In Singapore, the Infocomm Media Development Authority, in collaboration with the Personal Data Protection Commission, launched Singapore’s first PET Sandbox on 20 July 2022 for companies who wish to experiment with PETs, to work with PET solution providers to develop use cases and testing ground to pilot PETs.
In July 2022, the U.K. and the U.S. launched a set of prize challenges to drive innovation in PETs to reduce financial crime and respond to public health emergencies. The goal of this initiative was to provide the opportunity for innovators from academia, institutions, industry and the public to design one technical solution. For the first stage of the competition, teams submitted white papers describing their approaches to privacy-preserving data analytics. In the second stage, they focused on solution development and submitted code for testing their solutions on a platform. In phase three, independent “red teams” executed privacy attacks on the solutions developed in phase two. The winning teams were selected based on attacks by red teams and evaluated by a panel of PETs experts from government, academia and industry.

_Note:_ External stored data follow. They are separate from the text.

(** Two iterators are equal when they yield the same values, in whichever form. *)
Lemma iter_eq_spec `{EqDecision A} a b la lb :
  iter_collect a = Some la -> iter_collect b = Some lb -> iter_eq a b = Some (bool_decide (la = lb)).
Proof.
  unfold iter_collect, iter_eq. generalize (iter_fuel a), (iter_fuel b). intros fa fb.
  revert a b la lb fb. induction fa as [|fa IH]; intros a b la lb fb Ha Hb; [done|].
  destruct fb as [|fb]; [done|]. cbn [iter_loop iter_eq_loop] in *.
  destruct (iter_next a) as [[[x a']|]|], (iter_next b) as [[[y b']|]|]; try done;
    repeat match goal with
    | H : (let! _ := ?e in _) = Some _ |- _ => destruct e eqn:?; [|done]
    end; simplify_eq; try by rewrite bool_decide_eq_false_2 by done.
  - case_decide as Hxy; [subst y | by rewrite bool_decide_eq_false_2 by congruence].
    rewrite (IH a' b' _ _ fb) by done. f_equal. apply bool_decide_ext. naive_solver.
  - by rewrite bool_decide_eq_true_2.
Qed.

Context `{!ChunkCodecLaws}.

(** The number of values that are yielded is the announced one, since a chunk that
    is not whole is not decoded. *)
Lemma iter_loop_raw_length fuel slice l :
  iter_loop fuel (Raw slice) = Some l -> length slice = (chunk_len * length l)%nat.
Proof.
  revert slice l. induction fuel as [|fuel IH]; intros slice l; [done|]. cbn [iter_loop iter_next].
  destruct slice as [|b slice]; [intros [= <-]; cbn; lia|].
  destruct (decode_chunk _) as [a|] eqn:Ha; [|done]. apply chunk_decode_length in Ha.
  destruct (iter_loop fuel _) as [l'|] eqn:Hl; [|done]. intros [= <-].
  apply IH in Hl. rewrite length_drop in Hl. rewrite length_take in Ha. cbn [length] in *. lia.
Qed.

Lemma iter_collect_len (self : AuthoritiesIter A) l :
  iter_collect self = Some l -> iter_len self = len l.
Proof.
  destruct self as [slice|l']; [|rewrite iter_collect_listed; naive_solver].
  intros Hl%iter_loop_raw_length. cbn [iter_len]. pose proof chunk_pos.
  unfold len. rewrite Hl, Nat2Z.inj_mul, Z.mul_comm, Z.div_mul, Z.mod_mul by lia. cbn. lia.
Qed.

(** The encoding depends on the authorities only. *)
Lemma authorities_encoding_collect self l :
  iter_collect self = Some l ->
  authorities_scale_encoding self
  = Some (encode_scale_compact_usize (len l) :: concat (map encode_chunk l)).
Proof. intros Hl. unfold authorities_scale_encoding. by rewrite Hl, (iter_collect_len self l). Qed.

Definition authorities_bytes (l : list A) : list u8 := concat (map (fun a => concat (encode_chunk a)) l).

Lemma concat_encodings (l : list A) : concat (concat (map encode_chunk l)) = authorities_bytes l.
Proof.
  unfold authorities_bytes. induction l as [|a l IH]; cbn [map concat]; [done|].
  by rewrite concat_app, IH.
Qed.

Lemma authorities_bytes_array l :
  Forall chunk_ok l -> is_array (chunk_len * length l) (authorities_bytes l).
Proof.
  unfold authorities_bytes. induction 1 as [|a l Ha Hl [IH1 IH2]]; cbn [map concat length].
  - split; [cbn; lia | done].
  - destruct (chunk_encode_array a Ha) as [Hlen Hb]. split.
    + rewrite length_app, IH1, Hlen. lia.
    + apply Forall_app. done.
Qed.

Lemma authorities_encoded `{Platform} l :
  Forall chunk_ok l -> is_usize (len l) ->
  is_bytes (encode_scale_compact_usize (len l) ++ authorities_bytes l) /\
  len (encode_scale_compact_usize (len l) ++ authorities_bytes l) <= 9 + Z.of_nat chunk_len * len l.
Proof.
  intros Hl Hn. destruct (usize_encode _ Hn) as [Hb Hlen].
  pose proof (authorities_bytes_array l Hl) as Harr. split; [apply Forall_app; by destruct Harr|].
  rewrite len_app, (len_array _ _ Harr). unfold len in *. lia.
Qed.

Lemma iter_next_raw a l :
  chunk_ok a ->
  iter_next (Raw (concat (encode_chunk a) ++ authorities_bytes l))
  = Some (Some (a, Raw (authorities_bytes l))).
Proof.
  intros Ha. pose proof (chunk_encode_array a Ha) as Harr. pose proof chunk_pos.
  assert (exists b bs, concat (encode_chunk a) = b :: bs) as (b & bs & Hb).
  { destruct Harr as [Hlen _]. destruct (concat _) as [|b bs]; [cbn in Hlen; lia | by exists b, bs]. }
  unfold iter_next. rewrite Hb. cbn [app].
  change (b :: bs ++ ?x) with ((b :: bs) ++ x). rewrite <- Hb.
  rewrite (take_array chunk_len), (drop_array chunk_len) by done.
  by rewrite chunk_decode_encode by done.
Qed.

Lemma iter_collect_raw l :
  Forall chunk_ok l -> iter_collect (Raw (authorities_bytes l)) = Some l.
Proof.
  intros Hl. unfold iter_collect. cbn [iter_fuel].
  destruct (authorities_bytes_array l Hl) as [-> _].
  assert (length l < S (chunk_len * length l))%nat as Hf by (pose proof chunk_pos; nia).
  revert Hf. generalize (S (chunk_len * length l)) as fuel.
  induction Hl as [|a l Ha Hl IH]; intros fuel Hf; (destruct fuel as [|fuel]; [cbn in Hf; lia|]); [done|].
  cbn [iter_loop]. change (authorities_bytes (a :: l)) with (concat (encode_chunk a) ++ authorities_bytes l).
  rewrite iter_next_raw by done. cbn in Hf. by rewrite IH by lia.
Qed.

(** Bytes that are all yielded are the encoding of what is yielded. *)
Lemma iter_collect_raw_inv slice l :
  is_bytes slice -> iter_collect (Raw slice) = Some l ->
  Forall chunk_ok l /\ slice = authorities_bytes l.
Proof.
  unfold iter_collect. generalize (iter_fuel (Raw slice)) as fuel.
  intros fuel. revert slice l. induction fuel as [|fuel IH]; intros slice l Hb; [done|].
  cbn [iter_loop iter_next]. destruct slice as [|b slice]; [by intros [= <-]|].
  destruct (decode_chunk _) as [a|] eqn:Ha; [|done].
  destruct (iter_loop fuel _) as [l'|] eqn:Hl; [|done]. intros [= <-].
  apply IH in Hl as [Hok Heq]; [|by apply Forall_drop].
  apply chunk_decode_inv in Ha as [Haok Haeq]; [|by apply Forall_take].
  split; [by constructor|]. unfold authorities_bytes. cbn [map concat].
  rewrite Haeq. fold (authorities_bytes l'). by rewrite <- Heq, take_drop.
Qed.

(** A whole number of chunks, each of which is accepted, is yielded. *)
Lemma iter_collect_aligned n slice :
  length slice = (chunk_len * n)%nat ->
  (forall i, (i < n)%nat -> is_Some (decode_chunk (take chunk_len (drop (chunk_len * i) slice)))) ->
  exists l, iter_collect (Raw slice) = Some l /\ length l = n.
Proof.
  intros Hlen Hdec.
  assert (exists l, iter_loop (S n) (Raw slice) = Some l /\ length l = n) as (l & Hl & Hn).
  { revert slice Hlen Hdec. induction n as [|n IH]; intros slice Hlen Hdec; pose proof chunk_pos.
    - exists []. destruct slice; [done | cbn in Hlen; lia].
    - destruct (Hdec 0%nat) as [a Ha]; [lia|]. rewrite Nat.mul_0_r, drop_0 in Ha.
      destruct (IH (drop chunk_len slice)) as (l & Hl & Hn).
      { rewrite length_drop. lia. }
      { intros i Hi. rewrite drop_drop. replace (chunk_len + chunk_len * i)%nat with (chunk_len * S i)%nat by lia.
        apply Hdec. lia. }
      exists (a :: l). split; [|cbn; lia]. remember (S n) as m. cbn [iter_loop iter_next].
      destruct slice as [|b slice]; [cbn in Hlen; lia|]. by rewrite Ha, Hl. }
  exists l. split; [|done]. unfold iter_collect.
  assert (S n <= iter_fuel (Raw slice))%nat as Hf.
  { cbn [iter_fuel]. pose proof chunk_pos. nia. }
  by apply (iter_loop_fuel (S n)).
Qed.

End iter.

(** ** The interface of a log of a consensus engine

    [owned] is the type of the owned log and [borrowed] its [...Ref]; they differ
    by the lists of authorities. *)
Class LogCodec (owned borrowed : Type) := {
  log_from_slice : list u8 -> outcome Error borrowed;
  (* The buffers of [scale_encoding]. *)
  log_scale_encoding : borrowed -> option (list (list u8));
  (* [From<&owned> for borrowed]. *)
  log_borrow : owned -> borrowed;
  (* [From<borrowed> for owned]. *)
  log_into : borrowed -> option owned;
  (* The values of the owned type. *)
  log_ok : owned -> Prop;
  (* A borrowed log whose encoded authorities are a whole number of chunks. *)
  log_aligned : borrowed -> Prop
}.

(** What the header relies on: a log can be encoded and its encoding decodes to
    it; a log can be borrowed and taken back; the encoding does not depend on the
    form of the authorities; and a decoded log can be taken, when its authorities
    are a whole number. *)
Class LogCodecLaws {owned borrowed} `{Platform} `{!LogCodec owned borrowed} : Prop := {
  log_roundtrip : forall o, log_ok o -> exists bufs r,
    log_scale_encoding (log_borrow o) = Some bufs /\ is_bytes (concat bufs) /\
    is_usize (len (concat bufs)) /\
    log_from_slice (concat bufs) = Some (Ok r) /\ log_into r = Some o /\ log_aligned r;
  log_borrow_into : forall o, log_into (log_borrow o) = Some o;
  log_encoding_into : forall r o, log_into r = Some o ->
    log_scale_encoding r = log_scale_encoding (log_borrow o);
  log_into_decoded : forall bs r, is_bytes bs -> len bs < 2 ^ (usize_bits - 1) ->
    log_from_slice bs = Some (Ok r) -> log_aligned r ->
    exists o, log_into r = Some o /\ log_ok o
}.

In February 2022, the U.K. Department for Business, Energy and Industrial Strategy created a project called “PETs for Public Good.” As part of the project, the U.K. Information Commissioner’s Office ran a series of workshops with organizations in the health sector, academics and privacy that focused on how PETs can facilitate data sharing in health and testing these technologies.
I trust regulators will publish official guidance and codes of conduct about the use of PETs, clarify how the use of those technologies can help to enable and satisfy regulatory compliance, define a standard approach on the adequacy of PETs for a given use case, and issue a clear position around the definitions of deidentification, anonymization and pseudonymization of data. The latter represents one of the main challenges for lawyers and technical teams, expanded by the fact that the terminology is often inconsistent across different jurisdictions.
After the cloud era and all the challenges posed by using the cloud, I expect large companies will start to evaluate the use of PETs in secure cloud infrastructures, while considering the probability of deidentification and reverse engineering.